-- What is needed --
Give back exactly the stretch of data below from the line holding "if is_finite x && is_finite y then" through the line holding "(** [glicko2_unscale] *)", both ends included, and leave the remaining lines out.

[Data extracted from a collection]
■ ■ ■ ■ ■ ■ ■

(** [format_date] *)
Definition format_date (date_str : string) : res (option string) :=
  if is_empty date_str || negb (String.length date_str =? 8)%nat then Ok None
  else
    except_value_index (
      let year := substring 0 4 date_str in
      let month := substring 4 2 date_str in
      let day := substring 6 2 date_str in
      m ← py_int month;
      month_name ← list_index months (m - 1);
      d ← py_int day;
      Ok (Some (month_name +:+ " " +:+ str_of_int d +:+ ", " +:+ year))).

(** [get_uscf_k_factor] *)
Definition get_uscf_k_factor (player : Player.t) : Z :=
  if Player.uscf_games player <? 20 then 40
  else if Player.uscf_rating player <? 2100 then 32
  else 24.

(** The key of the two sorts, [lambda x: x['rating_diff']]. *)
Definition sort_key (x : Notable.t) : Z := Notable.rating_diff x.

(** [l.sort(key=..., reverse=True)]: Python's sort is stable, also with
    [reverse=True], and the result of a stable sort does not depend on the
    algorithm; it is computed here by insertion. *)
Fixpoint insert_desc (x : Notable.t) (l : list Notable.t) : list Notable.t :=
  match l with
  | [] => [x]
  | y :: l' =>
      if sort_key y >? sort_key x then y :: insert_desc x l' else x :: y :: l'
  end.

Definition sort_desc (l : list Notable.t) : list Notable.t :=
  foldr insert_desc [] l.

(** [update_biggest_wins] *)
Definition update_biggest_wins (win_record : Notable.t) (player : Player.t)
    : Player.t :=
  Player.set_biggest_wins (fun l => take 5 (sort_desc (l ++ [win_record]))) player.

(** [update_biggest_upsets] *)
Definition update_biggest_upsets (upset_record : Notable.t) (player : Player.t)
    : Player.t :=
  Player.set_biggest_upsets
    (fun l => take 5 (sort_desc (l ++ [upset_record]))) player.

(** [update_rating_extremes] *)
Definition update_rating_extremes (player : Player.t) : Player.t :=
  let player :=
    if Player.rating player >? Player.highest_elo player
    then Player.set_highest_elo (fun _ => Player.rating player) player
    else player in
  let player :=
    if Player.rating player <? Player.lowest_elo player
    then Player.set_lowest_elo (fun _ => Player.rating player) player
    else player in
  let player :=
    if Player.glicko_rating player >? Player.highest_glicko player
    then Player.set_highest_glicko (fun _ => Player.glicko_rating player) player
    else player in
  let player :=
    if Player.glicko_rating player <? Player.lowest_glicko player
    then Player.set_lowest_glicko (fun _ => Player.glicko_rating player) player
    else player in
  let player :=
    if Player.uscf_rating player >? Player.highest_uscf player
    then Player.set_highest_uscf (fun _ => Player.uscf_rating player) player
    else player in
  if Player.uscf_rating player <? Player.lowest_uscf player
  then Player.set_lowest_uscf (fun _ => Player.uscf_rating player) player
  else player.

(** [init_player] *)
Definition init_player (name : string) : M unit := fun st =>
  match players st !! name with
  | Some _ => (st, Ok tt)
  | None =>
      (set_players <[name := new_player (initial_rating st) name]> st, Ok tt)
  end.

(** The head of [process_game] (lines 218 to 246 of the source): from the raw
    line to the two names, the result token and the date; [None] where the
    method returns [None] before it has looked at the result token. *)
Definition split_line (line : string)
    : option (string * string * string * option string) :=
  let line := strip line in
  if is_empty line then None
  else
    let parts := split line in
    if (length parts <? 3)%nat then None
    else
      let '(date_str, line_without_date) :=
        if (3 <? length parts)%nat
           && (String.length (List.last parts "") =? 8)%nat
           && isdigit (List.last parts "")
        then (Some (List.last parts ""), join_space (removelast parts))
        else (None, line) in
      match rsplit_space line_without_date with
      | None => None
      | Some (player_part, result) =>
          match split_first " - " player_part with
          | None => None
          | Some (white_player, black_player) =>
              Some (strip white_player, strip black_player, result, date_str)
          end
      end.

(** Stand-ins for the C library in closed examples.  An evaluation that
    returns a game record under [pow_unused] and [exp_unused] has not called
    the C library: had it, the NaN would have raised [ValueError] in
    [math_pow] or [math_exp].  [pow_one] and [exp_one] let an example go on
    after the ratings have moved apart. *)
Definition pow_unused (x y : float) : float := nan.
Definition exp_unused (x : float) : float := nan.
Definition pow_one (x y : float) : float := 1%float.
Definition exp_one (x : float) : float := 1%float.

(** ** The rating engine *)

Section Engine.

(** The functions [pow] and [exp] of the platform's C library. *)
Variable libm_pow : float -> float -> float.
Variable libm_exp : float -> float.

(** [math.pow(x, y)].  [pow(x, 0.0)] is [1.0] for every [x] (C99 F.10.4.4, and
    the documentation of [math.pow]).  With finite operands a NaN from the C
    library is a [ValueError] and an infinity an [OverflowError] (a
    [ValueError] at [x = 0]); with an operand that is not finite, which this
    program never passes, CPython answers from the table of C99 without
    raising. *)
Definition math_pow (x y : float) : res float :=
  if is_zero y then Ok 1%float
  else
    let r := libm_pow x y in
    if is_finite x && is_finite y then
      if is_nan r then Raise ValueError
      else if is_infinity r
           then (if is_zero x then Raise ValueError else Raise OverflowError)
      else Ok r
    else Ok r.

(** [math.exp(x)].  [exp(0.0)] and [exp(-0.0)] are [1.0] (C99 F.10.3.1); a NaN
    from a number is a [ValueError], an infinity from a finite number an
    [OverflowError]. *)
Definition math_exp (x : float) : res float :=
  if is_zero x then Ok 1%float
  else
    let r := libm_exp x in
    if is_nan r && negb (is_nan x) then Raise ValueError
    else if is_infinity r && is_finite x then Raise OverflowError
    else Ok r.

(** [calculate_elo_change] *)
Definition calculate_elo_change (self : system) (rating_a rating_b : Z)
    (score_a : float) : res Z :=
  q ← int_truediv (rating_b - rating_a) 400;
  p ← math_pow 10 q;
  expected_a ← float_div 1 (1 + p);
  k ← float_of_int (k_factor self);
  py_round (k * (score_a - expected_a)).

(** [calculate_uscf_change] *)
Definition calculate_uscf_change (rating_a rating_b : Z) (score_a : float)
    (k_factor : Z) : res Z :=
  q ← int_truediv (rating_b - rating_a) 400;
  p ← math_pow 10 q;
  expected_a ← float_div 1 (1 + p);
  k ← float_of_int k_factor;
  py_round (k * (score_a - expected_a)).

(** [glicko2_scale] *)
Definition glicko2_scale (rating : Z) : res float :=
  r ← float_of_int (rating - 1200);
  float_div r 173.7178.

(** [glicko2_unscale] *)
Definition glicko2_unscale (mu : float) : float := (mu * 173.7178 + 1200)%float.

(** [glicko2_g] *)
Definition glicko2_g (phi : float) : res float :=
  q ← float_div (3 * phi * phi) (math_pi * math_pi);
  s ← math_sqrt (1 + q);
  float_div 1 s.

(** [glicko2_e] *)
Definition glicko2_e (mu mu_j phi_j : float) : res float :=
  g ← glicko2_g phi_j;
  x ← math_exp (- g * (mu - mu_j));
  float_div 1 (1 + x).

■ ■ ■ ■ ■ ■ ■

-- Task result --
    if is_finite x && is_finite y then
      if is_nan r then Raise ValueError
      else if is_infinity r
           then (if is_zero x then Raise ValueError else Raise OverflowError)
      else Ok r
    else Ok r.

(** [math.exp(x)].  [exp(0.0)] and [exp(-0.0)] are [1.0] (C99 F.10.3.1); a NaN
    from a number is a [ValueError], an infinity from a finite number an
    [OverflowError]. *)
Definition math_exp (x : float) : res float :=
  if is_zero x then Ok 1%float
  else
    let r := libm_exp x in
    if is_nan r && negb (is_nan x) then Raise ValueError
    else if is_infinity r && is_finite x then Raise OverflowError
    else Ok r.

(** [calculate_elo_change] *)
Definition calculate_elo_change (self : system) (rating_a rating_b : Z)
    (score_a : float) : res Z :=
  q ← int_truediv (rating_b - rating_a) 400;
  p ← math_pow 10 q;
  expected_a ← float_div 1 (1 + p);
  k ← float_of_int (k_factor self);
  py_round (k * (score_a - expected_a)).

(** [calculate_uscf_change] *)
Definition calculate_uscf_change (rating_a rating_b : Z) (score_a : float)
    (k_factor : Z) : res Z :=
  q ← int_truediv (rating_b - rating_a) 400;
  p ← math_pow 10 q;
  expected_a ← float_div 1 (1 + p);
  k ← float_of_int k_factor;
  py_round (k * (score_a - expected_a)).

(** [glicko2_scale] *)
Definition glicko2_scale (rating : Z) : res float :=
  r ← float_of_int (rating - 1200);
  float_div r 173.7178.

(** [glicko2_unscale] *)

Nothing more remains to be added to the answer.